━━━ Materials provided

(** * Meme generator: a shallow embedding of [meme_generator.py]

    The program is one PyQt window class, [MyForm], whose methods are the
    slots of the buttons, sliders and text fields.  The embedding keeps the
    shape of the source:

    - Python [str] is a list of Unicode code points;
    - the attributes of [self] (and of [self.ui]) are the fields of a record;
    - PIL images are objects in a store, so that [copy], the in-place
      [draw.text] and [thumbnail] and the sharing of references are explicit;
    - every method is a computation in a state-and-exception monad over the
      store, the random generator and the list of effects it performed
      (message boxes, files written, calls of the X client);
    - Pillow, the random generator and the operating system are interfaces:
      the program is verified against any implementation of them;
    - a call that may raise gives an [outcome]: loading the font, listing
      the folder, decoding a picture, making the output folder, writing a
      file, reading the captions, the calls of the X client.

    An exception that leaves a slot ends the session: the runs and the
    reachable machines below go through slots that returned.  An exception
    of [update_canvas] run by the signal [textChanged] is taken to reach
    the caller of [setText].  Calls of [logging] are not modelled. *)

From Stdlib Require Import Ascii String.
From stdpp Require Import base tactics option list numbers pretty.

Local Open Scope Z_scope.

(** ** Python strings *)

Module Py.

(** A [str] is its sequence of code points. *)
Definition str : Type := list N.

(** A literal of the source, written as an ASCII string. *)
Definition lit (s : string) : str := N_of_ascii <$> list_ascii_of_string s.

(** [if s:] on a string. *)
Definition truthy (s : str) : bool :=
  match s with [] => false | _ :: _ => true end.

(** [s == t]. *)
Definition eqb (s t : str) : bool := bool_decide (s = t).

(** [str.isspace] on one code point: the characters Python's Unicode
    database classes as whitespace. *)
Definition isspace (c : N) : bool :=
  ((9 <=? c) && (c <=? 13) || (28 <=? c) && (c <=? 32)
   || (c =? 133) || (c =? 160) || (c =? 5760)
   || (8192 <=? c) && (c <=? 8202)
   || (c =? 8232) || (c =? 8233) || (c =? 8239) || (c =? 8287)
   || (c =? 12288))%N.

Fixpoint lstrip (s : str) : str :=
  match s with
  | c :: s' => if isspace c then lstrip s' else s
  | [] => []
  end.

Definition rstrip (s : str) : str := rev (lstrip (rev s)).

(** [s.strip()]. *)
Definition strip (s : str) : str := rstrip (lstrip s).

(** [s.endswith(suffix)]. *)
Definition endswith (s suffix : str) : bool :=
  bool_decide (drop (length s - length suffix) s = suffix).

(** [s.endswith((a, b))]. *)
Definition endswith_any (s : str) (suffixes : list str) : bool :=
  existsb (endswith s) suffixes.

(** [str(n)] on an integer, as in an f-string. *)
Definition of_Z (n : Z) : str := lit (pretty n).

End Py.

Abbreviation str := Py.str.
Abbreviation lit := Py.lit.
Arguments Py.lit s%_string : simpl never.

(** ** Qt strings *)

Module Qt.

(** A [QString] counts in UTF-16 units: a code point over [U+FFFF] takes
    two. *)
Definition units (c : N) : nat := if (c <? 65536)%N then 1%nat else 2%nat.

(** [s.size()]. *)
Fixpoint size (s : str) : nat :=
  match s with
  | c :: s' => (units c + size s')%nat
  | [] => 0%nat
  end.

(** The first unit of a code point that takes two. *)
Definition high_surrogate (c : N) : N := (55296 + (c - 65536) / 1024)%N.

(** The first [n] units of [s]; of a character that takes two units and
    has room for one, the first unit is left. *)
Fixpoint left_units (n : Z) (s : str) : str :=
  match s with
  | c :: s' =>
      if n <=? 0 then []
      else if (c <? 65536)%N then c :: left_units (n - 1) s'
      else if n =? 1 then [high_surrogate c]
      else c :: left_units (n - 2) s'
  | [] => []
  end.

(** [s.left(n)]: the whole string when [n] is negative or not below the
    size. *)
Definition left (n : Z) (s : str) : str :=
  if n <? 0 then s else left_units n s.

(** What [QLineEdit.setText(s)] puts in a field of the given
    [maxLength]: [s.left(maxLength)]. *)
Definition kept (maxLength : Z) (s : str) : str := left maxLength s.

(** [s] is within [maxLength]. *)
Definition fits (maxLength : Z) (s : str) : bool :=
  (maxLength <? 0) || (Z.of_nat (size s) <=? maxLength).

End Qt.

(** ** Exceptions *)

(** The exception classes the program meets.  [OtherException] stands for
    any class that derives from [Exception] only (a [csv.Error], an error of
    the X client, ...). *)
Inductive exn_class :=
  | FileNotFoundError | OSError | ValueError | UnicodeDecodeError
  | AttributeError | IndexError | OtherException.

(** An exception: its class and [str(e)]. *)
Record exn := Exn { exn_cls : exn_class; exn_str : str }.

(** [isinstance(e, FileNotFoundError)]. *)
Definition is_FileNotFoundError (e : exn) : bool :=
  match exn_cls e with FileNotFoundError => true | _ => false end.

(** [isinstance(e, ValueError)]: [UnicodeDecodeError] derives from it. *)
Definition is_ValueError (e : exn) : bool :=
  match exn_cls e with ValueError | UnicodeDecodeError => true | _ => false end.

(** What a call gives back: a value, or a raised exception. *)
Inductive outcome (A : Type) :=
  | Ok (a : A)
  | Raise (e : exn).
Arguments Ok {A} a.
Arguments Raise {A} e.

(** ** The libraries the program calls *)

(** Pillow.  An [Image] is the pixel data of an image object, a [Font] a
    loaded font.  Drawing is given as the function from the pixels before
    to the pixels after; the one law used is that drawing text leaves the
    size of the image alone.  Loading the font file may raise (a size
    that is not positive, a file that is no font); what it gives for a
    path and a size stays the same during a session.  Drawing is taken to
    return.  Decoding a picture belongs to [World] below. *)
Class Pillow := {
  Image : Type;
  Font : Type;
  (** [img.size], as [(width, height)]. *)
  Image_size : Image → Z * Z;
  (** [ImageFont.truetype(path, size)]. *)
  ImageFont_truetype : str → Z → outcome Font;
  (** [ImageFont.load_default()]. *)
  ImageFont_load_default : Font;
  (** [draw.text(xy, text, fill="white", font=font, stroke_width=2,
      stroke_fill="black")] on the image [draw] was made for. *)
  ImageDraw_text : Z * Z → str → Font → Image → Image;
  (** [draw.textbbox(xy, text, font=font)], as [(left, top, right, bottom)]. *)
  ImageDraw_textbbox : Z * Z → str → Font → Z * Z * Z * Z;
  (** [img.resize(size, Image.Resampling.LANCZOS)]. *)
  Image_resize : Z * Z → Image → Image;
  (** [img.thumbnail(size, Image.Resampling.LANCZOS)], in place. *)
  Image_thumbnail : Z * Z → Image → Image;
  ImageDraw_text_size xy text font img :
    Image_size (ImageDraw_text xy text font img) = Image_size img
}.

(** [img.height]. *)
Definition Image_height `{Pillow} (img : Image) : Z := (Image_size img).2.

(** The generator behind the module [random]: [randbelow n] draws an index
    below [n] and steps the generator. *)
Class Random := {
  RNG : Type;
  randbelow : nat → RNG → nat * RNG;
  randbelow_lt n g : (0 < n)%nat → ((randbelow n g).1 < n)%nat
}.

(** What the program reads from its surroundings during one call: the file
    system, the image decoder, the process environment and the X client. *)
Record World `{Pillow} := {
  (** [resource_path(relative_path)]. *)
  resource_path : str → str;
  os_path_exists : str → bool;
  os_path_join : str → str → str;
  os_listdir : str → outcome (list str);
  (** [os.makedirs(path, exist_ok=True)]. *)
  os_makedirs : str → outcome unit;
  (** [img.save(path)] in [save_image]. *)
  Image_save : str → Image → outcome unit;
  (** [Image.open(path).convert("RGBA")]. *)
  Image_open : str → outcome Image;
  (** [open(path, encoding="utf-8")] read through [csv.reader]: the rows, a
      blank line giving the empty row. *)
  csv_rows : str → outcome (list (list str));
  (** [tweepy is not None]. *)
  tweepy_imported : bool;
  os_getenv : str → option str;
  (** Building [tweepy.Client]. *)
  tweepy_Client : outcome unit;
  (** Building [tweepy.OAuth1UserHandler] and [tweepy.API]. *)
  tweepy_API : outcome unit;
  (** [twitter_api.media_upload(filename, file)], giving
      [media.media_id_string]. *)
  media_upload : str → Image → outcome str;
  (** [twitter_client.create_tweet(text, media_ids)]. *)
  create_tweet : str → list str → outcome unit
}.

(** ** The state of the program *)

(** What the program did to its surroundings, in order. *)
Inductive effect `{Pillow} :=
  | MessageBox (title text : str)
  | MakeDirs (path : str)
  | ImageSaved (path : str) (img : Image)
  | FileRemoved (path : str)
  | MediaUploaded (filename : str) (img : Image)
  | TweetCreated (text : str) (media_ids : list str).

(** A reference to an image object. *)
Definition ref : Type := nat.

━━━━━━

#### What to do
Return, with no change at all, every line in the entries above from the line containing "tweepy_Client : outcome unit;" through the line containing "(** [twitter_client.create_tweet(text, media_ids)].".

#### Reply
  tweepy_Client : outcome unit;
  (** Building [tweepy.OAuth1UserHandler] and [tweepy.API]. *)
  tweepy_API : outcome unit;
  (** [twitter_api.media_upload(filename, file)], giving
      [media.media_id_string]. *)
  media_upload : str → Image → outcome str;
  (** [twitter_client.create_tweet(text, media_ids)]. *)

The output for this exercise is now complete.